● **About this task**
The output must be the line with "Ltac holds_read := apply" and every following line to the end of the material, exactly as they appear, and nothing else.

● **Available records**
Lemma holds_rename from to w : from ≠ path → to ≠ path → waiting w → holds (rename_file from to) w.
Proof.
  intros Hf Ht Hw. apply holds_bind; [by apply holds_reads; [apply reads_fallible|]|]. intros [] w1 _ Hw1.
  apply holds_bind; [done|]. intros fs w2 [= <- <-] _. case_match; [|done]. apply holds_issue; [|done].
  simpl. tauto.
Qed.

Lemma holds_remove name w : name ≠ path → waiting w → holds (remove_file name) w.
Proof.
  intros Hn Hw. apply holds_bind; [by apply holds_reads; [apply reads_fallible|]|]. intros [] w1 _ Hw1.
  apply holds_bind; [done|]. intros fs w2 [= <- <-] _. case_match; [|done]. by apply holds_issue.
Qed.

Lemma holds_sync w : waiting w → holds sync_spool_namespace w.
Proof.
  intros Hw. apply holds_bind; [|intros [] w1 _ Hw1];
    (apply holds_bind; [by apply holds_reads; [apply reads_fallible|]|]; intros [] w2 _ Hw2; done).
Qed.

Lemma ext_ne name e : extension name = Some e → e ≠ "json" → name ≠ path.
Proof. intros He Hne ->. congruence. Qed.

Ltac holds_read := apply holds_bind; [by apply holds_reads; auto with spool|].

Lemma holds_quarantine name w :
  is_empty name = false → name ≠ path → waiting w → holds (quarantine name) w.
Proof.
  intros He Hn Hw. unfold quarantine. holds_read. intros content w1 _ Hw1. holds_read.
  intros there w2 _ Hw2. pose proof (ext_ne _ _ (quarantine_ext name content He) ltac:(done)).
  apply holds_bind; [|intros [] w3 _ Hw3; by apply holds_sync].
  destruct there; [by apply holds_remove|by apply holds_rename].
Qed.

● **Output for this exercise**
Ltac holds_read := apply holds_bind; [by apply holds_reads; auto with spool|].

Lemma holds_quarantine name w :
  is_empty name = false → name ≠ path → waiting w → holds (quarantine name) w.
Proof.
  intros He Hn Hw. unfold quarantine. holds_read. intros content w1 _ Hw1. holds_read.
  intros there w2 _ Hw2. pose proof (ext_ne _ _ (quarantine_ext name content He) ltac:(done)).
  apply holds_bind; [|intros [] w3 _ Hw3; by apply holds_sync].
  destruct there; [by apply holds_remove|by apply holds_rename].
Qed.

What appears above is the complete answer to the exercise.